Social Media for ‘authentic’ self-expression

Hannerz (Couldry, 2000) argues that culture is translated into public consumption, where the media play a significant role. He suggests it is also about a network of perspectives because people also make meaning from the people around them. Thus in today’s world, the social media serves as a site where two of those things happen, where representations are produced, contested, or reinforced. However, dominant values seem more visible and circulate more where alternative ideas are easily dismissed. The social media echo chamber most likely influences this and I will focus within this Indonesian educated middle-class chamber.

 

Nationalism is evoked by the conversations in social media, hashtags, documentation of grandness, and status enhancement of actually participate in the event whether to come to see it live, be part of the committee, or creative team. Participation seems the key, where social media post serves as a proof. The #openingceremonyag2018 hashtag in Instagram displays numerous expression of pride of being Indonesian. There is a sense of collective belonging throughout the virtual space that seems to amplify the nationalism. It is also interpreted as a cure for the recent threats to Indonesia’s unity, a “people’s party”.

 

Asian Games is like a cure for old wounds… because of the recent news that almost brought us to separation. But after two weeks I understand again the meaning of nationalism. World-class opening Ceremony and sports facilities… to welcome this people’s party with the spirit of togetherness, I have never been so proud as Indonesian… we CAN be united if we WANT TO… Thank you Asian Games 2018, Indonesian Government, all committee, 13,000 volunteers, Indonesia, we DID it – we just made a wonderful part in our history ❤️ (anonymous, 2018, September 3).

 

So proud to join the hype of Asian Games, 5 years ago I helped to prepare materials from Dentsu Sport to bid on the Asian Games host… yesterday I was truly happy to see the result we have fought for. (anonymous, 2018, September 3).

 

Moreover, there is a certain awareness and confidence that Indonesian netizen would create a global buzz. It suggests how important global perception is and how the imaginary of it evoke stronger pride and nationalism.

 

Indonesia’s gonna be trending everywhere, especially our netizens are the champion in making things viral. (anonymous, 2018, August 19).

 

Challenging ideas criticised the budget-intensive ceremony while it could be used for Lombok earthquake victims.

 

@jokowi can give 30 billions for asian games but cashing out fund for Lombok earthquake is so hard… (anonymous, 2018, September 17).

 

Some others lamented the relatively expensive opening ceremony ticket, while others saw that as “sensible price”.

 

There were also jokes on the president motorcycle stunt.

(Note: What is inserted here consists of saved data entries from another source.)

(* ===== verification/Itrunc.v ===== *)
(** Truncation of a whole file: what itrunc of Trunc.v does to the inode, the
    file's trees of blocks and the free list. *)
From S2P Require Import Prelude Bio Bcache Blockio Alloc Bmap Dinode Trunc.
Import Bcache Blockio Alloc Bmap Dinode Trunc.

Module Itrunc.

Section Spec.
Context {St : Type} `{BlockIO St} (used : Z -> Z -> Prop) `{!BlockIOSpec St used} (dev : Z).
Implicit Types (f : fs) (s : St) (l : list Z) (k : nat) (cl : list (nat * Z * Z)) (m : inode).
Abbreviation rd s := (io_content s dev).
Abbreviation forest := (forest used dev).
Abbreviation freed := (freed used dev).
Abbreviation eblocks := (eblocks used dev).

(** ** Cutting several trees

    A cut is a tree and the number of the last block of it to keep, negative
    when nothing of it is kept, not even its top. *)
Definition cut_gone s (x : nat * Z * Z) : list Z :=
  if x.2 <? 0 then blocks (rd s) x.1.1 x.1.2 else gone (rd s) x.1.1 x.1.2 x.2.
Definition cuts_gone s cl : list Z := concat (map (cut_gone s) cl).
Definition trees cl : list (nat * Z) := map fst cl.
Record cuts_done s f l cl s' f' l' : Prop := {
  cd_freed : freed s f l [] s' f' l' (cuts_gone s cl) (cuts_gone s cl ++ eindirs used dev s (trees cl));
  cd_pruned : forall x, x ∈ cl -> 0 <= x.2 -> pruned (rd s) (rd s') x.1.1 x.1.2 x.2 }.
(* ===== verification/Rwip.v ===== *)
(** Reading and writing files (sys/include/uio.h, uiomove of
    sys/kernel/kern_subr.c, rwip and rdwri of sys/kernel/sys_inode.c): the
    bytes between the caller's memory and the blocks of a file.

    The memory of the caller is a map from addresses to bytes; the data of a
    buffer are 256 words, of which [byte_at] takes the bytes. *)
From S2P Require Import Prelude Bio Bcache Blockio Alloc Bmap Dinode Trunc Itrunc.
Import Bcache Blockio Alloc Bmap Dinode Trunc Itrunc.

Module Rwip.

(** ** Data *)

Definition DEV_BSIZE : Z := 1024.
Definition IO_UNIT : Z := 1.
Definition IO_APPEND : Z := 2.
Definition IFMT : Z := 61440.
Definition IFCHR : Z := 8192.
Definition IFDIR : Z := 16384.
Definition IFBLK : Z := 24576.
Definition IFREG : Z := 32768.
Definition IFLNK : Z := 40960.
Definition ISUID : Z := 2048.
Definition ISGID : Z := 1024.
Definition APPEND : Z := 1028.
Definition MNT_NOATIME : Z := 128.
Definition SIGXFSZ : Z := 25.
Definition EPERM : Z := 1.
Definition EFTYPE : Z := 79.

Inductive uio_dir := UIO_READ | UIO_WRITE.
Record iovec := MkIovec { iov_base : Z; iov_len : Z }.
(** [uio_iov] is the list of iovecs from the current one on. *)
Record uio := MkUio {
  uio_iov : list iovec; uio_iovcnt : Z; uio_offset : Z; uio_resid : Z; uio_rw : uio_dir }.
Definition is_read (u : uio) : bool := match uio_rw u with UIO_READ => true | UIO_WRITE => false end.

(** The caller's memory, and bcopy from and to it. *)
Definition umem := gmap Z Z.
Definition ubyte (um : umem) (a : Z) : Z := u8 (um !!! a).
Definition user_read (a : Z) (n : nat) (um : umem) : list Z := map (fun i => ubyte um (a + Z.of_nat i)) (seq 0 n).
Fixpoint user_write (a : Z) (bs : list Z) (um : umem) : umem :=
  match bs with [] => um | b :: bs => user_write (a + 1) bs (<[a := b]> um) end.

(** The bytes of a buffer, and bytes copied into it at [cp]. *)
Definition get_bytes (cp : Z) (n : nat) (d : list Z) : list Z := map (fun i => byte_at d (cp + Z.of_nat i)) (seq 0 n).
Definition word_of (b : Z -> Z) (j : nat) : Z :=
  let i := 4 * Z.of_nat j in b i + b (i + 1) * 256 + b (i + 2) * 65536 + b (i + 3) * 16777216.
Definition with_bytes (cp : Z) (bs : list Z) (d : list Z) (i : Z) : Z :=
  if (cp <=? i) && (i <? cp + Z.of_nat (length bs)) then nth (Z.to_nat (i - cp)) bs 0 else byte_at d i.
Definition put_bytes (cp : Z) (bs : list Z) (d : list Z) : list Z :=
  map (word_of (with_bytes cp bs d)) (seq 0 BLKWORDS).

(** ** uiomove

    [d] is the buffer and [cp] the place in it.  An iovec past the array is
    [None]; the loop takes two turns for each iovec. *)
Definition next_iov (u : uio) : uio :=
  MkUio (tl (uio_iov u)) (uio_iovcnt u - 1) (uio_offset u) (uio_resid u) (uio_rw u).
Definition advance_iov (cnt : Z) (u : uio) : uio :=
  match uio_iov u with
  | [] => u
  | v :: vs =>
      MkUio (MkIovec (u32 (iov_base v + cnt)) (u32 (iov_len v - cnt)) :: vs) (uio_iovcnt u)
        (s32 (uio_offset u + cnt)) (u32 (uio_resid u - cnt)) (uio_rw u)
  end.
Fixpoint uiomove_loop (fuel : nat) (d : list Z) (cp n : Z) (u : uio) (um : umem) : option (list Z * uio * umem) :=
  match fuel with
  | O => None
  | S fuel =>
      if (0 <? n) && negb (uio_resid u =? 0) then
        match uio_iov u with
        | [] => None
        | iov :: _ =>
            let cnt := iov_len iov in
            if cnt =? 0 then uiomove_loop fuel d cp n (next_iov u) um
            else
              let cnt := if n <? cnt then n else cnt in
              let '(d, um) := match uio_rw u with
                | UIO_READ => (d, user_write (iov_base iov) (get_bytes cp (Z.to_nat cnt) d) um)
                | UIO_WRITE => (put_bytes cp (user_read (iov_base iov) (Z.to_nat cnt) um) d, um)
                end in
              uiomove_loop fuel d (cp + cnt) (n - cnt) (advance_iov cnt u) um
        end
      else Some (d, u, um)
  end.
Definition uiomove (d : list Z) (cp n : Z) (u : uio) (um : umem) : option (list Z * uio * umem) :=
  uiomove_loop (S (2 * length (uio_iov u))) d cp n u um.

Maybe the president is only a stuntman? A precession of simulacra? (anonymous, 2018, August 20).

 

The stuntman debates dismissed as the killjoy.

 

If people are overcritical, they can’t be happy, they are entertained but won’t be pleased. (anonymous, 2018, August 19)

 

More importantly, an article titled “Bloody arrests for the sake of Asian Games 2018” exposes the extreme measure taken by the police to improve safety in the city (Widhana, 2018, August 15). It states there were 52 arrests with shooting, which caused 11 people dead and 41 hurt.

 

The nationalism expressed is a symbolic violence against the certain groups. It is taken for granted as the norm and expressed as part of the ‘authentic’ self by the educated middle-class. Modes of thoughts are externalised then socially distributed within the echo chamber of educated middle-class Indonesians. What were circulated were mainly positive attitudes and strong nationalism, while critics were silenced as killjoys. While not denying any expressions as genuine, my little finding suggests that asymmetrical distribution of power is still reproduced in the social media. The narrative of diversity denies many social problems that are still going on and it is largely left unquestioned.